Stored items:

★ ★ ★ ★ ★

(* ===== verification/Params.v ===== *)
(** * Constants of the kernel's header files

    The values of [param.h], [pdx.h], [memlayout.h], [mmu.h] and [fs.h] that
    the modelled code uses, in the default configuration of the Makefile
    ([CS333_PROJECT = 4]: [PDX_XV6], [CS333_P1] .. [CS333_P4] are defined). *)

From S2P Require Import Prelude.

(** param.h *)
Definition NPROC : nat := 64.
Definition KSTACKSIZE : Z := 4096.
Definition NOFILE : nat := 16.
Definition NFILE : nat := 100.
Definition MAXARG : nat := 32.
Definition MAXOPBLOCKS : Z := 10.
Definition LOGSIZE : Z := MAXOPBLOCKS * 3.
Definition NBUF : nat := 30.
Definition FSSIZE : Z := 2000.
Definition DEFAULT_UID : Z := 67.
Definition DEFAULT_GID : Z := 76.

(** pdx.h *)
Definition TPS : Z := 1000.
Definition SCHED_INTERVAL : Z := TPS / 100.
Definition MAXPRIO : nat := 6.
Definition BUDGET : Z := 125.
Definition TICKS_TO_PROMOTE : Z := 4 * TPS.
Definition RETURN_SUCCESS : Z := 0.
Definition RETURN_FAILURE : Z := -1.

(** memlayout.h *)
Definition PHYSTOP : Z := 0xE000000.
Definition KERNBASE : Z := 0x80000000.
Definition V2P (a : Z) : Z := u32 (a - KERNBASE).
Definition P2V (a : Z) : Z := u32 (a + KERNBASE).

(** mmu.h *)
Definition FL_IF : Z := 0x200.
Definition PGSIZE : Z := 4096.
Definition PGROUNDUP (sz : Z) : Z := Z.land (u32 (sz + PGSIZE - 1)) (u32 (Z.lnot (PGSIZE - 1))).
Definition PGROUNDDOWN (a : Z) : Z := Z.land a (u32 (Z.lnot (PGSIZE - 1))).
Definition SEG_UCODE : Z := 3.
Definition SEG_UDATA : Z := 4.
Definition DPL_USER : Z := 3.

(** ** Rounding to pages *)

Lemma land_u32_r x y : is_u32 x -> Z.land x (u32 y) = Z.land x y.
Proof.
  intros Hx. unfold u32. rewrite <- Z.land_ones by lia.
  rewrite (Z.land_comm y), Z.land_assoc, Z.land_ones by lia. rewrite Z.mod_small by done. done.
Qed.

Lemma PGROUNDDOWN_eq a : is_u32 a -> PGROUNDDOWN a = a / PGSIZE * PGSIZE.
Proof.
  intros Ha. unfold PGROUNDDOWN. rewrite land_u32_r by done.
  change (PGSIZE - 1) with (Z.ones 12). rewrite <- Z.ldiff_land, Z.ldiff_ones_r by lia.
  rewrite Z.shiftl_mul_pow2, Z.shiftr_div_pow2 by lia. done.
Qed.

Lemma PGROUNDUP_eq a : 0 <= a <= 2 ^ 32 - PGSIZE -> PGROUNDUP a = (a + PGSIZE - 1) / PGSIZE * PGSIZE.
Proof.
  intros Ha. unfold PGROUNDUP, PGSIZE in *. rewrite u32_small by (unfold is_u32; lia).
  apply (PGROUNDDOWN_eq (a + 4096 - 1)). unfold is_u32. lia.
Qed.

★ ★ ★ ★ ★

Which lines run from the one holding "Definition BUDGET : Z := 125." through the one holding "Definition PGSIZE : Z := 4096." in the records above? Repeat them exactly, both included, and nothing more.

> **Solution below**:
Definition BUDGET : Z := 125.
Definition TICKS_TO_PROMOTE : Z := 4 * TPS.
Definition RETURN_SUCCESS : Z := 0.
Definition RETURN_FAILURE : Z := -1.

(** memlayout.h *)
Definition PHYSTOP : Z := 0xE000000.
Definition KERNBASE : Z := 0x80000000.
Definition V2P (a : Z) : Z := u32 (a - KERNBASE).
Definition P2V (a : Z) : Z := u32 (a + KERNBASE).

(** mmu.h *)
Definition FL_IF : Z := 0x200.
Definition PGSIZE : Z := 4096.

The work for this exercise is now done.